Start of SOURCE INFORMATION

(** The running best never falls below the score it starts from, and
    stays a number. *)
Lemma track_ge (l : list (string * float)) (b : best) :
  Float64.is_number (fst b) = true ->
  PrimFloat.leb (fst b) (fst (track l b)) = true /\
  Float64.is_number (fst (track l b)) = true.
Proof.
  revert b. induction l as [|[name s] l IH]; intros b Hb.
  - split; [now apply leb_refl|assumption].
  - rewrite track_cons.
    destruct (update_cases name s b) as [[Hlt ->]|[_ ->]]; [|now apply IH].
    destruct (IH (s, name)) as [Hle Hnum]; [now apply (ltb_number_r (fst b))|].
    split; [|assumption]. apply leb_trans with s; [now apply ltb_leb|assumption].
Qed.

Lemma best_score_number (l : list (string * float)) :
  PrimFloat.leb (-1)%float (best_score l) = true /\
  Float64.is_number (best_score l) = true.
Proof. apply (track_ge l initial_best). reflexivity. Qed.

(** X1. The label identify returns is "Unknown", "Error", or the name of
    a speaker of the database who has at least one enrolled vector: no other
    string is ever answered. *)
Theorem identify_label (embed : result ndarray) (w : world) :
  let r := fst (identify_speaker embed w) in
  speaker r = "Unknown"%string \/ speaker r = "Error"%string \/
  exists embeddings e,
    In (speaker r, embeddings) (voice_db w) /\ In e embeddings.
Proof.
  intros r. subst r.
  destruct (identify_cases embed w)
    as [[_ ->]|[[_ ->]|(q & l & _ & _ & Hl & ->)]];
    [now left|right; now left|]. cbn [fst speaker].
  destruct (PrimFloat.ltb (best_score l) threshold); [now left|].
  destruct (best_score_cases l) as [->|(l1 & l2 & Hsplit & _)]; [now left|].
  right. right.
  assert (Hentry : In (track_entry l) l) by (rewrite Hsplit at 2; apply in_elt).
  destruct (scored_In q _ _ _ _ Hl Hentry) as (e & He & _).
  apply in_pairs in He. destruct He as (x & Hx & He). now exists x, e.
Qed.

(** X2. Whatever the query and the database, the confidence identify
    returns is a number (never a NaN) and is at least -1.0. *)
Theorem identify_confidence_floor (embed : result ndarray) (w : world) :
  let r := fst (identify_speaker embed w) in
  Float64.is_number (confidence r) = true /\
  PrimFloat.leb (-1)%float (confidence r) = true.
Proof.
  intros r. subst r.
  destruct (identify_cases embed w)
    as [[_ ->]|[[_ ->]|(q & l & _ & _ & _ & ->)]];
    [split; reflexivity|split; reflexivity|]. cbn [fst confidence].
  destruct (best_score_number l). now split.
Qed.

(** X3. A label other than the two sentinels comes with a confidence of
    at least 0.70: below the threshold no speaker is ever named. *)
Theorem identify_named_confidence (embed : result ndarray) (w : world) :
  let r := fst (identify_speaker embed w) in
  speaker r <> "Unknown"%string -> speaker r <> "Error"%string ->
  PrimFloat.leb threshold (confidence r) = true.
Proof.
  intros r. subst r.
  destruct (identify_cases embed w)
    as [[_ ->]|[[_ ->]|(q & l & _ & _ & _ & ->)]]; cbn [fst speaker confidence];
    [intros H; now elim H|intros _ H; now elim H|].
  destruct (PrimFloat.ltb (best_score l) threshold) eqn:Hlt;
    [intros H; now elim H|intros _ _].
  apply leb_total; [apply best_score_number|reflexivity|assumption].
Qed.

Lemma identify_named_confidence_witness :
  PrimFloat.leb threshold
    (confidence (fst (identify_speaker (Ok (vec [3; 4]%float))
                        (mk_world alice_bob Absent [])))) = true.
Proof.
  apply (identify_named_confidence (Ok (vec [3; 4]%float))
           (mk_world alice_bob Absent [])); discriminate.
Defined.

(** X4. A database that holds two vectors of different dimensions answers
    the error result to every query: no query can match both. *)
Theorem identify_mixed_dimensions (w : world) (n1 n2 : string)
  (x1 x2 : list ndarray) (e1 e2 : ndarray) (q : ndarray) :
  In (n1, x1) (voice_db w) -> In e1 x1 ->
  In (n2, x2) (voice_db w) -> In e2 x2 ->
  shape e1 <> shape e2 ->
  identify_speaker (Ok q) w
    = (error_response, print "Identification Error"%string w).
Proof.
  intros H1 He1 H2 He2 Hne.
  assert (Hdb : voice_db w <> []) by (intros Hnil; rewrite Hnil in H1; destruct H1).
  apply identify_raise with ValueError; [assumption|]. cbn [bind].
  destruct (Nat.eq_dec (shape e1) (shape q)) as [Heq|Hneq].
  - apply scored_misaligned with n2 e2; [apply in_pairs; eauto|congruence].
  - apply scored_misaligned with n1 e1; [apply in_pairs; eauto|assumption].
Qed.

End of SOURCE INFORMATION

### PROBLEM DESCRIPTION
Give all of the entries again, word for word.

### ANSWER TO THIS EXERCISE
(** The running best never falls below the score it starts from, and
    stays a number. *)
Lemma track_ge (l : list (string * float)) (b : best) :
  Float64.is_number (fst b) = true ->
  PrimFloat.leb (fst b) (fst (track l b)) = true /\
  Float64.is_number (fst (track l b)) = true.
Proof.
  revert b. induction l as [|[name s] l IH]; intros b Hb.
  - split; [now apply leb_refl|assumption].
  - rewrite track_cons.
    destruct (update_cases name s b) as [[Hlt ->]|[_ ->]]; [|now apply IH].
    destruct (IH (s, name)) as [Hle Hnum]; [now apply (ltb_number_r (fst b))|].
    split; [|assumption]. apply leb_trans with s; [now apply ltb_leb|assumption].
Qed.

Lemma best_score_number (l : list (string * float)) :
  PrimFloat.leb (-1)%float (best_score l) = true /\
  Float64.is_number (best_score l) = true.
Proof. apply (track_ge l initial_best). reflexivity. Qed.

(** X1. The label identify returns is "Unknown", "Error", or the name of
    a speaker of the database who has at least one enrolled vector: no other
    string is ever answered. *)
Theorem identify_label (embed : result ndarray) (w : world) :
  let r := fst (identify_speaker embed w) in
  speaker r = "Unknown"%string \/ speaker r = "Error"%string \/
  exists embeddings e,
    In (speaker r, embeddings) (voice_db w) /\ In e embeddings.
Proof.
  intros r. subst r.
  destruct (identify_cases embed w)
    as [[_ ->]|[[_ ->]|(q & l & _ & _ & Hl & ->)]];
    [now left|right; now left|]. cbn [fst speaker].
  destruct (PrimFloat.ltb (best_score l) threshold); [now left|].
  destruct (best_score_cases l) as [->|(l1 & l2 & Hsplit & _)]; [now left|].
  right. right.
  assert (Hentry : In (track_entry l) l) by (rewrite Hsplit at 2; apply in_elt).
  destruct (scored_In q _ _ _ _ Hl Hentry) as (e & He & _).
  apply in_pairs in He. destruct He as (x & Hx & He). now exists x, e.
Qed.

(** X2. Whatever the query and the database, the confidence identify
    returns is a number (never a NaN) and is at least -1.0. *)
Theorem identify_confidence_floor (embed : result ndarray) (w : world) :
  let r := fst (identify_speaker embed w) in
  Float64.is_number (confidence r) = true /\
  PrimFloat.leb (-1)%float (confidence r) = true.
Proof.
  intros r. subst r.
  destruct (identify_cases embed w)
    as [[_ ->]|[[_ ->]|(q & l & _ & _ & _ & ->)]];
    [split; reflexivity|split; reflexivity|]. cbn [fst confidence].
  destruct (best_score_number l). now split.
Qed.

(** X3. A label other than the two sentinels comes with a confidence of
    at least 0.70: below the threshold no speaker is ever named. *)
Theorem identify_named_confidence (embed : result ndarray) (w : world) :
  let r := fst (identify_speaker embed w) in
  speaker r <> "Unknown"%string -> speaker r <> "Error"%string ->
  PrimFloat.leb threshold (confidence r) = true.
Proof.
  intros r. subst r.
  destruct (identify_cases embed w)
    as [[_ ->]|[[_ ->]|(q & l & _ & _ & _ & ->)]]; cbn [fst speaker confidence];
    [intros H; now elim H|intros _ H; now elim H|].
  destruct (PrimFloat.ltb (best_score l) threshold) eqn:Hlt;
    [intros H; now elim H|intros _ _].
  apply leb_total; [apply best_score_number|reflexivity|assumption].
Qed.

Lemma identify_named_confidence_witness :
  PrimFloat.leb threshold
    (confidence (fst (identify_speaker (Ok (vec [3; 4]%float))
                        (mk_world alice_bob Absent [])))) = true.
Proof.
  apply (identify_named_confidence (Ok (vec [3; 4]%float))
           (mk_world alice_bob Absent [])); discriminate.
Defined.

(** X4. A database that holds two vectors of different dimensions answers
    the error result to every query: no query can match both. *)
Theorem identify_mixed_dimensions (w : world) (n1 n2 : string)
  (x1 x2 : list ndarray) (e1 e2 : ndarray) (q : ndarray) :
  In (n1, x1) (voice_db w) -> In e1 x1 ->
  In (n2, x2) (voice_db w) -> In e2 x2 ->
  shape e1 <> shape e2 ->
  identify_speaker (Ok q) w
    = (error_response, print "Identification Error"%string w).
Proof.
  intros H1 He1 H2 He2 Hne.
  assert (Hdb : voice_db w <> []) by (intros Hnil; rewrite Hnil in H1; destruct H1).
  apply identify_raise with ValueError; [assumption|]. cbn [bind].
  destruct (Nat.eq_dec (shape e1) (shape q)) as [Heq|Hneq].
  - apply scored_misaligned with n2 e2; [apply in_pairs; eauto|congruence].
  - apply scored_misaligned with n1 e1; [apply in_pairs; eauto|assumption].
Qed.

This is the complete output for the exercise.